Mario Cossío Olavide
PhD student, Department of Spanish & Portuguese
His research focuses on 14th-century Castile, mainly on the Libro de buen amor, by Juan Ruiz, and the political life and literary career of the Infante Juan Manuel of Villena. His latest work focuses on studying the manifestations of Juan Manuel’s politics of convenience, and in a larger context, how Juan Manuel’s career is part of more extensive—and cross-confessional—Mediterranean network of power and knowledge.
Graduate student, Department of History
Currently working on a dissertation in history, provisionally titled, “An Empire of Cities: Imperialism, Administration, and Cities in Mid-Republican Rome.” This project seeks to reconstruct the Roman Republic’s relationship with the cities of its empire during the period from the First Punic War until the death of Tiberius Gracchus in 133 BCE. It was during this period that the foundation for Rome’s governance of its empire was first laid. Starting in the fifth century BCE, Rome had used local cities and colonies to secure its position in Italy as it expanded across the peninsula. This approach to controlling space via cities was refined with Rome’s acquisition of overseas territory in Sicily and Iberia. Cities, such as Carthago Nova, Syracuse, Lilybaion, and Fregellae, facilitated local administration and, in the process, maintained Rome’s power in the area. Thus, it was the cities that maintained the Roman empire and shaped Roman imperialism. Understanding how Rome approached the task of maintaining its empire and power during the late third and second century is critical as these practices shaped how Rome governed its empire until the seventh century CE.
PhD candidate, Department of History
His research focuses on interfaith relationships in the medieval Mediterranean during the era of the Crusades, specifically between the Norman rulers of Sicily and the Zirid emirs of North Africa. The working title for his dissertation is "The Norman Kingdom of Africa and the Medieval Mediterranean." He is excited to have the opportunity to teach a new course this fall semester called HIST 3960 History through Video Games, which aims to use video games as a lens through which to approach the study of the Middle Ages. When not slogging his way through Arabic chronicles or looking for innovative ways to engage undergraduate students, Matt can be found working on a number of campus outreach activities. He works part-time for the Minnesota Historical Society’s National History Day program, is social media coordinator for the Journal of Church History, leads the Center for Medieval Studies’ “Making a Medieval Book” outreach program, and is director of the 2018 Vagantes Conference for Medieval Studies.

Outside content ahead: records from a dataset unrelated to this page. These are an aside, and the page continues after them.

(** * The FastAPI history client of the CopilotKit/LangGraph example

    A shallow embedding of [createFastAPIHistoryClient]
    (ui/src/lib/custom-history-client.ts, shipped in the same text as
    ui/src/app/api/copilotkit/route.ts): the three request/response
    operations [getHistory], [getState], [runs.list], and the asynchronous
    generator [joinStream] that decodes a server-sent-event stream.

    Text is a [string] of bytes (UTF-8).  The platform functions the client
    calls are either written out ([split], [pop], [startsWith], [slice],
    [trim], [encodeURIComponent], [Response.ok]) or, for [JSON.parse],
    [JSON.stringify], the numbers with the text that a template literal
    makes of them, and the backend behind [fetch], taken as variables of
    the section [Client]. *)

From Stdlib Require Import String Ascii List ZArith Lia Bool DecimalString.
Import ListNotations.
Open Scope string_scope.
Open Scope list_scope.

(** ** JavaScript values and completions *)

(** A JSON-shaped JavaScript value.  A number is kept as its literal. *)
#[local] Unset Elimination Schemes.
Inductive value : Type :=
| VNull
| VBool (b : bool)
| VNumber (literal : string)
| VString (s : string)
| VArray (items : list value)
| VObject (fields : list (string * value)).
#[local] Set Elimination Schemes.

(** A thrown value: [new Error(m)] is [Error_ m]. *)
Record exn : Type := mkExn { exn_name : string; exn_message : string }.

Definition Error_ (m : string) : exn := mkExn "Error" m.

(** How a call ends: with a value or with a thrown exception. *)
Inductive completion (A : Type) : Type :=
| Normal (a : A)
| Throw (e : exn).
Arguments Normal {A} a.
Arguments Throw {A} e.

(** ** String primitives *)

Definition LF : ascii := Ascii.ascii_of_nat 10.
Definition newline : string := String LF EmptyString.

(** [s.startsWith(p)] *)
Fixpoint startsWith (p s : string) : bool :=
  match p with
  | EmptyString => true
  | String a p' =>
      match s with
      | EmptyString => false
      | String b s' => Ascii.eqb a b && startsWith p' s'
      end
  end.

PhD candidate, Department of Spanish & Portuguese
She has activity participated in international conferences and received funding through FLAS (2014–2015) and CLS (2016) for studies in Arabic, in addition to summer research grants. Her dissertation project explores magic, miracle, and medicine in Al-Andalus and Castile/Aragon by focusing on the literary representations of magic in a series of Castilian, Portuguese, and Arabic texts—and how they function in relation to contemporary practices found in surviving grimoires preserved in their original Arabic and Hebrew and later translations and adaptations into Latin, Romance, and Aljamiado.
Basit Hammad Qureshi
PhD candidate, Department of History
His research explores the impact of the crusading movement upon the political culture of Latin Christendom ca. 1090–1150. His dissertation is a case study in which he re-assesses how the phenomenon of crusading informed the rulership and ruling identity of one particular prince: Fulk V, count of the French principality of Anjou (r. 1109-1129) and monarch of the Latin Kingdom of Jerusalem (r. 1131–1143). As the only Latin prince who traveled to the Eastern Mediterranean on crusade, returned to Western Europe to rule, and then traveled again to the Eastern Mediterranean in order to accede to the very throne of Jerusalem, Fulk is a unique figure. For Fulk, as for many of his peers, crusading was neither a substrate nor an overlay but, rather, a central determinant of their rulership, transforming their performance of just governance. In order to rule effectively within the political-social environment of crusading, Fulk had to engage in a process of reformulating and systematizing administrative and other strategies of governance which had previously been utilized only inconsistently. These included the creation of bureaucratic functionaries to enforce justice at the local level as extensions of the sovereign’s office and the routinization of charter production as a means of affirming re-centralized public authority. The resulting body of formalized practices established the conceptual and logistical groundwork for the subsequent emergence of the medieval state. Since the medieval state, as such, appeared first under Fulk V’s immediate dynastic successors in Western Europe and the Eastern Mediterranean, Fulk’s two reigns therein offer a unique yet neglected opportunity to illuminate how crusading revolutionized rulership in ‘two worlds.’